▶ _Provided information_:
(** C36: what the cipher reads with U8TO32_LITTLE it writes back with
    U32TO8_LITTLE: storing the sixteen words of the context that key and nonce
    setup made gives the constants, the 32 key bytes, a zero counter and the 8
    nonce bytes that were loaded; so different keys or nonces never make the
    same context. *)
Theorem merged_key_roundtrip m bs :
  zlen m = MAX_STATE_LEN -> STATE_BYTES <= zlen bs ->
  exists m', chacha_merged_state_setup m bs = Some m' /\
    store_words (zeros 64) 0 (ctx_words m') =
      Some (sigma ++ slice bs 0 32 ++ zeros 8 ++ slice bs 32 8).
Proof.
  intros Hm Hbs. unfold STATE_BYTES in Hbs.
  destruct (merged_setup_words m bs Hm Hbs) as (m' & E & _ & Hw). exists m'. split; [exact E|].
  pose proof (zlen_slice bs 0 40 ltac:(lia) ltac:(lia) ltac:(lia)) as Hk.
  rewrite Hw, store_words_ok; [|lia|unfold zlen at 1; rewrite length_key_words by done; vm_compute; discriminate].
  assert (pack (key_words (slice bs 0 40) 0) = sigma ++ slice bs 0 32 ++ zeros 8 ++ slice bs 32 8) as Hp.
  { unfold key_words. rewrite !slice_slice by lia.
    change (0 :: 0 :: unpack (slice bs (0 + 32) 8)) with ([0; 0] ++ unpack (slice bs (0 + 32) 8)).
    rewrite !pack_app, !pack_unpack; [by rewrite <-app_assoc|..].
    - exists 2%nat. apply Nat2Z.inj. fold (zlen (slice bs (0 + 32) 8)). rewrite zlen_slice; lia.
    - exists 8%nat. apply Nat2Z.inj. fold (zlen (slice bs (0 + 0) 32)). rewrite zlen_slice; lia.
    - by exists 4%nat. }
  rewrite Hp. f_equal. apply splice_all. rewrite !zlen_app, !zlen_slice by lia. reflexivity.
Qed.

Lemma merged_key_roundtrip_witness :
  exists m', chacha_merged_state_setup (zeros MAX_STATE_LEN) (zeros 40) = Some m' /\
    store_words (zeros 64) 0 (ctx_words m') =
      Some (sigma ++ slice (zeros 40) 0 32 ++ zeros 8 ++ slice (zeros 40) 32 8).
Proof. apply merged_key_roundtrip; [reflexivity|vm_compute; discriminate]. Defined.
Definition DQROUND_VECTORS (t : target) (q : quad) : quad :=
  let '(mk_quad a b c d) := q in
  let a := vadd a b in let d := vxor d a in let d := ROTW16 t d in
  let c := vadd c d in let b := vxor b c in let b := ROTW12 t b in
  let a := vadd a b in let d := vxor d a in let d := ROTW8 t d in
  let c := vadd c d in let b := vxor b c in let b := ROTW7 t b in
  let b := ROTV1 t b in let c := ROTV2 t c in let d := ROTV3 t d in
  let a := vadd a b in let d := vxor d a in let d := ROTW16 t d in
  let c := vadd c d in let b := vxor b c in let b := ROTW12 t b in
  let a := vadd a b in let d := vxor d a in let d := ROTW8 t d in
  let c := vadd c d in let b := vxor b c in let b := ROTW7 t b in
  let b := ROTV3 t b in let c := ROTV2 t c in let d := ROTV1 t d in
  mk_quad a b c d.

(** [d << n | d >> (32 - n)] on [unsigned]. *)
Definition rotate_word (d n : Z) : Z := Z.lor (u32 (Z.shiftl d n)) (Z.shiftr d (32 - n)).

Definition QROUND_WORDS (a b c d : Z) : Z * Z * Z * Z :=
  let a := u32 (a + b) in let d := rotate_word (Z.lxor d a) 16 in
  let c := u32 (c + d) in let b := rotate_word (Z.lxor b c) 12 in
  let a := u32 (a + b) in let d := rotate_word (Z.lxor d a) 8 in
  let c := u32 (c + d) in let b := rotate_word (Z.lxor b c) 7 in
  (a, b, c, d).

▶ _Task directions_: Would you be able to transcribe every line of the data exactly?

▶ _Output below_:
(** C36: what the cipher reads with U8TO32_LITTLE it writes back with
    U32TO8_LITTLE: storing the sixteen words of the context that key and nonce
    setup made gives the constants, the 32 key bytes, a zero counter and the 8
    nonce bytes that were loaded; so different keys or nonces never make the
    same context. *)
Theorem merged_key_roundtrip m bs :
  zlen m = MAX_STATE_LEN -> STATE_BYTES <= zlen bs ->
  exists m', chacha_merged_state_setup m bs = Some m' /\
    store_words (zeros 64) 0 (ctx_words m') =
      Some (sigma ++ slice bs 0 32 ++ zeros 8 ++ slice bs 32 8).
Proof.
  intros Hm Hbs. unfold STATE_BYTES in Hbs.
  destruct (merged_setup_words m bs Hm Hbs) as (m' & E & _ & Hw). exists m'. split; [exact E|].
  pose proof (zlen_slice bs 0 40 ltac:(lia) ltac:(lia) ltac:(lia)) as Hk.
  rewrite Hw, store_words_ok; [|lia|unfold zlen at 1; rewrite length_key_words by done; vm_compute; discriminate].
  assert (pack (key_words (slice bs 0 40) 0) = sigma ++ slice bs 0 32 ++ zeros 8 ++ slice bs 32 8) as Hp.
  { unfold key_words. rewrite !slice_slice by lia.
    change (0 :: 0 :: unpack (slice bs (0 + 32) 8)) with ([0; 0] ++ unpack (slice bs (0 + 32) 8)).
    rewrite !pack_app, !pack_unpack; [by rewrite <-app_assoc|..].
    - exists 2%nat. apply Nat2Z.inj. fold (zlen (slice bs (0 + 32) 8)). rewrite zlen_slice; lia.
    - exists 8%nat. apply Nat2Z.inj. fold (zlen (slice bs (0 + 0) 32)). rewrite zlen_slice; lia.
    - by exists 4%nat. }
  rewrite Hp. f_equal. apply splice_all. rewrite !zlen_app, !zlen_slice by lia. reflexivity.
Qed.

Lemma merged_key_roundtrip_witness :
  exists m', chacha_merged_state_setup (zeros MAX_STATE_LEN) (zeros 40) = Some m' /\
    store_words (zeros 64) 0 (ctx_words m') =
      Some (sigma ++ slice (zeros 40) 0 32 ++ zeros 8 ++ slice (zeros 40) 32 8).
Proof. apply merged_key_roundtrip; [reflexivity|vm_compute; discriminate]. Defined.
Definition DQROUND_VECTORS (t : target) (q : quad) : quad :=
  let '(mk_quad a b c d) := q in
  let a := vadd a b in let d := vxor d a in let d := ROTW16 t d in
  let c := vadd c d in let b := vxor b c in let b := ROTW12 t b in
  let a := vadd a b in let d := vxor d a in let d := ROTW8 t d in
  let c := vadd c d in let b := vxor b c in let b := ROTW7 t b in
  let b := ROTV1 t b in let c := ROTV2 t c in let d := ROTV3 t d in
  let a := vadd a b in let d := vxor d a in let d := ROTW16 t d in
  let c := vadd c d in let b := vxor b c in let b := ROTW12 t b in
  let a := vadd a b in let d := vxor d a in let d := ROTW8 t d in
  let c := vadd c d in let b := vxor b c in let b := ROTW7 t b in
  let b := ROTV3 t b in let c := ROTV2 t c in let d := ROTV1 t d in
  mk_quad a b c d.

(** [d << n | d >> (32 - n)] on [unsigned]. *)
Definition rotate_word (d n : Z) : Z := Z.lor (u32 (Z.shiftl d n)) (Z.shiftr d (32 - n)).

Definition QROUND_WORDS (a b c d : Z) : Z * Z * Z * Z :=
  let a := u32 (a + b) in let d := rotate_word (Z.lxor d a) 16 in
  let c := u32 (c + d) in let b := rotate_word (Z.lxor b c) 12 in
  let a := u32 (a + b) in let d := rotate_word (Z.lxor d a) 8 in
  let c := u32 (c + d) in let b := rotate_word (Z.lxor b c) 7 in
  (a, b, c, d).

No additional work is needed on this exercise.